Take the data below and copy exactly the lines starting at the one with "let added := processRequest" and finishing at the one with "set_transceivers (<[track_id E", both included.

Collected data entries
>>>>

(** * deepmerge: a shallow embedding of [src/functions/deepmerge.ts]

    The merge engine works on JavaScript values.  Composite values
    (plain objects, arrays), functions and opaque objects (a [Date], a
    [RegExp], a class instance) have an identity and live in a heap;
    the engine aliases them, mutates them, and remembers the sources it
    has visited by identity.  The embedding therefore threads a store
    (heap and console) explicitly, and a set of visited locations.

    Scope of the value model:
    - numbers are integers, strings are [string]s;
    - property names are strings that are not array indices (so own
      properties are enumerated in creation order); symbol-named
      properties are absent, hence the two [getOwnPropertySymbols]
      spreads of the source contribute no key;
    - every property is an ordinary writable data property;
    - arrays are dense. *)

From stdpp Require Import base list strings gmap.
From Stdlib Require Import ZArith Lia.

(** ** Values and heap objects *)

(** Heap locations. *)
Abbreviation loc := nat.

Inductive value :=
| VUndef
| VNull
| VBool (b : bool)
| VNum (n : Z)
| VStr (s : string)
| VRef (l : loc).

#[global] Instance value_eq_dec : EqDecision value.
Proof. solve_decision. Defined.

(** A function object is either supplied by the caller ([FNative], its
    behaviour is a parameter of the development) or one of the closures
    [(...args) => { target(...args); source(...args); }] that the engine
    builds in compose mode; the closure captures [target] and [source]. *)
Inductive func :=
| FNative (id : nat)
| FCompose (target source : value).

Inductive obj :=
| OPlain (props : list (string * value))
| OArr (elems : list value)
| OFun (f : func)
| OOther (tag : nat).

Inductive event :=
| Warn (maxDepth : value)
| Log (id : nat) (args : list value).

Record store := Store { heap : list obj; console : list event }.

(** The state of one top-level call: the store and the [WeakMap] of
    visited sources.  Only [has] and [set] are used on the map and the
    stored value is never read back, so a set of locations is enough. *)
Record mstate := MState { mstore : store; visited : gset loc }.

(** ** Outcomes and the state-and-exception monad *)

Inductive error :=
| TypeError (msg : string)
| Thrown (v : value).

Inductive outcome (S A : Type) :=
| Ok (a : A) (s : S)
| Throw (e : error) (s : S)
| Diverge.
Arguments Ok {S A} a s.
Arguments Throw {S A} e s.
Arguments Diverge {S A}.

Definition M (S A : Type) : Type := S → outcome S A.

Definition ret {S A} (a : A) : M S A := λ s, Ok a s.

Definition bind {S A B} (m : M S A) (k : A → M S B) : M S B :=
  λ s, match m s with
       | Ok a s' => k a s'
       | Throw e s' => Throw e s'
       | Diverge => Diverge
       end.
Lemma processNotification_registry id notification s :
  let s' := snd (processNotification notification s) in
  closes_sent id s' = closes_sent id s /\ (present id s' <= present id s)%nat.
Proof.
  destruct notification as [event dcid data].
  destruct (String.eqb_spec event "datachannel.close") as [->|Hne].
  - destruct dcid as [k|]; [|by simpl].
    destruct (dict_get (_dataChannels s) (Some k)) as [dc|] eqn:Hk.
    + rewrite (close_present _ _ _ _ Hk). cbv zeta. unfold engine.
      destruct (dc_close E dc _) as [r p]. simpl. split.
      * unfold closes_sent. simpl. rewrite List.filter_app, length_app. simpl. lia.
      * apply (present_del_le id (Some k) s).
    + by rewrite (close_absent _ _ _ Hk).
  - assert (quiet (E:=E) id (processNotification (Notification.mk event dcid data)))
      as Hq.
    { unfold processNotification. simpl.
      rewrite (proj2 (String.eqb_neq _ _) Hne).
      repeat (destruct (String.eqb event _); [quiet_auto|]).
      quiet_auto. }
    destruct (Hq s) as [Hd Hc]. cbv zeta. split; [done|].
    by rewrite (present_dataChannels _ _ _ Hd).
Qed.

Lemma quiet_le id {A} (m : @M E A) s :
  quiet id m ->
  (closes_sent id (snd (m s)) + present id (snd (m s))
   <= closes_sent id s + present id s)%nat.
Proof.
  intros Hq. destruct (Hq s) as [Hd Hc]. rewrite Hc, (present_dataChannels _ _ _ Hd). lia.
Qed.

(** One step of a run: the [close] notifications sent for an identifier,
    plus one while it is registered, grow by at most the registrations of the
    step. *)
Lemma step_close_budget id i s :
  (closes_sent id (step i s) + present id (step i s)
   <= closes_sent id s + present id s + if registers id i s then 1 else 0)%nat.
Proof.
  unfold step.
  destruct i as [request|notification|t| | | |k ev|others|p]; cbn [handle registers].
  - (* a request *)
    unfold forget.
    assert (snd (bind (processRequest request) (fun _ => ret tt) s)
            = snd (processRequest request s)) as ->.
    { unfold bind. by destruct (processRequest request s) as [[e|v] s1]. }
    destruct (String.eqb_spec (Request.method request) "handler.createDataChannel")
      as [Hm|Hm]; cbn [andb].
    + destruct (createDataChannel_registry id request s Hm) as [Hc Hreg].
      rewrite Hc.
      destruct (fst (processRequest request s)) as [e|v].
      * rewrite andb_false_r, (present_dataChannels _ _ _ Hreg). lia.
      * destruct Hreg as [dc Hreg]. rewrite andb_true_r.
        case_bool_decide as Hid.
        -- pose proof (present_le_1 id (snd (processRequest request s))). lia.
        -- unfold present. rewrite Hreg, (dict_get_set_ne _ _ _ _ Hid). lia.
    + pose proof (quiet_le id _ s (quiet_processRequest id request Hm)). lia.
  - destruct (processNotification_registry id notification s) as [Hc Hp]. lia.
  - pose proof (quiet_le id (on_track t) s ltac:(unfold on_track; quiet_auto)). lia.
  - pose proof (quiet_le id on_signalingstatechange s
      ltac:(unfold on_signalingstatechange; quiet_auto)). lia.
  - pose proof (quiet_le id on_icegatheringstatechange s
      ltac:(unfold on_icegatheringstatechange; quiet_auto)). lia.
  - pose proof (quiet_le id on_iceconnectionstatechange s
      ltac:(unfold on_iceconnectionstatechange; quiet_auto)). lia.
  - destruct ev as [| | |message|]; cbn [handle].
    + pose proof (quiet_le id (on_open k) s ltac:(unfold on_open; quiet_auto)). lia.
    + pose proof (quiet_le id (on_closing k) s ltac:(unfold on_closing; quiet_auto)). lia.
    + destruct (dict_get (_dataChannels s) k) as [dc|] eqn:Hk.
      * rewrite (on_close_present _ _ _ Hk). cbn [snd].
        rewrite closes_sent_add_trace. cbn [is_close_of].
        rewrite String.eqb_refl, andb_true_r.
        change (closes_sent id (set_dataChannels (dict_del (_dataChannels s) k) s))
          with (closes_sent id s).
        unfold present. cbn [_dataChannels add_trace set_dataChannels].
        case_bool_decide as Hid.
        -- subst k. rewrite dict_get_del_eq, Hk. lia.
        -- rewrite (dict_get_del_ne _ _ _ Hid). lia.
      * rewrite (on_close_absent _ _ Hk). cbn [snd]. lia.
    + pose proof (quiet_le id (on_message k message) s
        ltac:(unfold on_message; quiet_auto)). lia.
    + pose proof (quiet_le id (on_bufferedamountlow k) s
        ltac:(unfold on_bufferedamountlow; quiet_auto)). lia.
  - pose proof (quiet_le id (checkDataChannelsBufferedAmount others) s
      ltac:(unfold checkDataChannelsBufferedAmount; quiet_auto;
            apply quiet_poller_items)). lia.
  - pose proof (quiet_le id (modify (set_pc p)) s ltac:(quiet_auto)). lia.
Qed.

Lemma run_close_budget id inputs s :
  (closes_sent id (run inputs s) + present id (run inputs s)
   <= closes_sent id s + present id s + registrations id inputs s)%nat.
Proof.
  revert s. induction inputs as [|i inputs IH]; intros s; simpl; [lia|].
  pose proof (IH (step i s)). pose proof (step_close_budget id i s).
  unfold run in *. lia.
Qed.

(** C2. Once an explicit [datachannel.close] has been handled, the engine's
    close event for the same identifier runs to its end without an exception
    and changes nothing, so it sends no [close] notification.  And in every
    run, from a fresh handler or from any state, the [close] notifications
    sent for an identifier never outnumber the registrations of that
    identifier: at most one per registration. *)
Theorem close_notification_at_most_once (id : string) :
  (forall s data,
     let s1 :=
       snd (processNotification (Notification.mk "datachannel.close" (Some id) data) s) in
     on_close (Some id) s1 = (inr tt, s1))
  /\ (forall inputs s,
        closes_sent (Some id) (run inputs s) + present (Some id) (run inputs s)
        <= closes_sent (Some id) s + present (Some id) s
           + registrations (Some id) inputs s)%nat
  /\ (forall inputs handlerId p,
        closes_sent (Some id) (run inputs (Handler_init (E:=E) handlerId p))
        <= registrations (Some id) inputs (Handler_init (E:=E) handlerId p))%nat.
Proof.
  split_and!.
  - intros s data. simpl. apply on_close_absent, close_unregisters.
  - intros inputs s. apply run_close_budget.
  - intros inputs handlerId p.
    pose proof (run_close_budget (Some id) inputs (Handler_init (E:=E) handlerId p)) as H.
    unfold closes_sent at 2 in H. unfold present at 2 in H. simpl in H. lia.
Qed.

(** ** Tracks: [addTrack], [getMid], [removeTrack] *)

Lemma transceivers_getitem_hit s (trackId : string) tr :
  _transceivers s !! trackId = Some tr ->
  transceivers_getitem (PyStr trackId) s = (inr tr, s).
Proof. intros H. unfold transceivers_getitem. by rewrite H. Qed.

(** X1. [handler.addTrack] with a track the source resolves and the engine
    accepts returns the track's identifier and stores the new transceiver
    under it; a [handler.getMid] for that identifier right afterwards
    succeeds and returns the mid the engine has for that transceiver
    ([None] before negotiation), without changing anything. *)
Theorem addTrack_then_getMid s dataChannelId data playerId kind t tr p :
  py_getitem data "playerId" = inr playerId ->
  py_getitem data "kind" = inr kind ->
  getTrack E playerId kind = inr t ->
  pc_addTransceiver E t (_pc s) = (inr tr, p) ->
  let added := processRequest (Request.mk "handler.addTrack" dataChannelId data) s in
  let trackId := PyStr (track_id E t) in
  fst added = inr (PyDict [("trackId", trackId)])
  /\ _transceivers (snd added) = <[track_id E t := tr]> (_transceivers s)
  /\ _dataChannels (snd added) = _dataChannels s
  /\ trace (snd added)
     = trace s ++ [Call (CallGetTrack playerId kind); Call (CallAddTransceiver t)]
  /\ processRequest
       (Request.mk "handler.getMid" dataChannelId (PyDict [("trackId", trackId)]))
       (snd added)
     = (inr (from_option PyStr PyNone (transceiver_mid E tr p)), snd added).
Proof.
  intros Hp Hk Ht Ha. cbv zeta.
  assert (processRequest (Request.mk "handler.addTrack" dataChannelId data) s
          = (inr (PyDict [("trackId", PyStr (track_id E t))]),
             set_transceivers (<[track_id E t := tr]> (_transceivers s))
               (set_pc p
                  (add_trace (Call (CallAddTransceiver t))
                     (add_trace (Call (CallGetTrack playerId kind)) s))))) as ->.
  { unfold processRequest. cbn [Request.method Request.data String.eqb Ascii.eqb Bool.eqb].
    unfold bind, lift, library, engine. rewrite Hp, Hk, Ht. cbn [wrap].
    cbn [_pc add_trace]. rewrite Ha. reflexivity. }
  cbn [fst snd]. split_and!; try reflexivity.
  - cbn [trace set_transceivers set_pc add_trace]. by rewrite <- app_assoc.
  - unfold processRequest. cbn [Request.method Request.data String.eqb Ascii.eqb Bool.eqb].
    unfold bind at 1. cbn [lift py_get dict_get]. rewrite decide_True by done.
    cbn [default from_option id is_None]. unfold bind at 1.
    rewrite (transceivers_getitem_hit _ _ tr) by apply lookup_insert_eq.
    reflexivity.
Qed.

(** X2. [handler.removeTrack] for a registered track first tells the engine
    to stop sending (direction inactive, then the sender's track cleared) and
    only then deletes the registry entry: when the engine accepts both calls
    the entry is gone and a later [getMid] misses it; when the first call
    raises, the request fails with the engine's error and the entry is still
    registered. *)
Theorem removeTrack_teardown s dataChannelId data (trackId : string) tr :
  py_get data "trackId" = inr (PyStr trackId) ->
  _transceivers s !! trackId = Some tr ->
  let removed := processRequest (Request.mk "handler.removeTrack" dataChannelId data) s in
  (forall p1 p2,
     transceiver_set_direction E tr "inactive" (_pc s) = (inr tt, p1) ->
     sender_replaceTrack E tr None p1 = (inr tt, p2) ->
     fst removed = inr PyNone
     /\ _transceivers (snd removed) = delete trackId (_transceivers s)
     /\ _pc (snd removed) = p2
     /\ trace (snd removed)
        = trace s ++ [Call (CallSetDirection tr "inactive");
                      Call (CallReplaceTrack tr None)]
     /\ fst (processRequest (Request.mk "handler.getMid" dataChannelId data) (snd removed))
        = inl (KeyError (PyStr trackId)))
  /\ (forall e p1,
        transceiver_set_direction E tr "inactive" (_pc s) = (inl e, p1) ->
        fst removed = inl (EngineError e)
        /\ _transceivers (snd removed) !! trackId = Some tr).
Proof.
  intros Hget Hreg. cbv zeta.
  assert (forall s0, processRequest (Request.mk "handler.removeTrack" dataChannelId data) s0
          = bind (transceivers_getitem (PyStr trackId))
              (fun transceiver =>
                 bind (engine (CallSetDirection transceiver "inactive")
                         (transceiver_set_direction E transceiver "inactive"))
                   (fun _ =>
                      bind (engine (CallReplaceTrack transceiver None)
                              (sender_replaceTrack E transceiver None))
                        (fun _ => bind (transceivers_delitem (PyStr trackId))
                                    (fun _ => ret PyNone)))) s0) as Hunfold.
  { intros s0. unfold processRequest.
    cbn [Request.method Request.data String.eqb Ascii.eqb Bool.eqb].
    unfold bind at 1. unfold lift. rewrite Hget. reflexivity. }
  split.
  - intros p1 p2 Hd Hr.
    assert (processRequest (Request.mk "handler.removeTrack" dataChannelId data) s
            = (inr PyNone,
               set_transceivers (delete trackId (_transceivers s))
                 (set_pc p2
                    (add_trace (Call (CallReplaceTrack tr None))
                       (set_pc p1
                          (add_trace (Call (CallSetDirection tr "inactive")) s))))))
      as ->.
    { rewrite Hunfold. unfold bind, transceivers_delitem, bind, engine.
      rewrite (transceivers_getitem_hit _ _ _ Hreg). rewrite Hd.
      cbn [wrap _pc set_pc add_trace]. rewrite Hr. cbn [wrap].
      unfold transceivers_getitem. cbn [_transceivers set_pc add_trace].
      rewrite Hreg. reflexivity. }
    cbn [fst snd]. split_and!; try reflexivity.
    + cbn [trace set_transceivers set_pc add_trace]. by rewrite <- app_assoc.
    + unfold processRequest.
      cbn [Request.method Request.data String.eqb Ascii.eqb Bool.eqb].
      unfold bind at 1. unfold lift. rewrite Hget. cbn [is_None].
      unfold bind at 1. unfold transceivers_getitem.
      cbn [_transceivers set_transceivers]. by rewrite lookup_delete_eq.
  - intros e p1 Hd.
    assert (processRequest (Request.mk "handler.removeTrack" dataChannelId data) s
            = (inl (EngineError e),
               set_pc p1 (add_trace (Call (CallSetDirection tr "inactive")) s)))
      as ->.
    { rewrite Hunfold. unfold bind, engine.
      rewrite (transceivers_getitem_hit _ _ _ Hreg). by rewrite Hd. }
    split; [reflexivity | exact Hreg].
Qed.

<<<<

Result:
  let added := processRequest (Request.mk "handler.addTrack" dataChannelId data) s in
  let trackId := PyStr (track_id E t) in
  fst added = inr (PyDict [("trackId", trackId)])
  /\ _transceivers (snd added) = <[track_id E t := tr]> (_transceivers s)
  /\ _dataChannels (snd added) = _dataChannels s
  /\ trace (snd added)
     = trace s ++ [Call (CallGetTrack playerId kind); Call (CallAddTransceiver t)]
  /\ processRequest
       (Request.mk "handler.getMid" dataChannelId (PyDict [("trackId", trackId)]))
       (snd added)
     = (inr (from_option PyStr PyNone (transceiver_mid E tr p)), snd added).
Proof.
  intros Hp Hk Ht Ha. cbv zeta.
  assert (processRequest (Request.mk "handler.addTrack" dataChannelId data) s
          = (inr (PyDict [("trackId", PyStr (track_id E t))]),
             set_transceivers (<[track_id E t := tr]> (_transceivers s))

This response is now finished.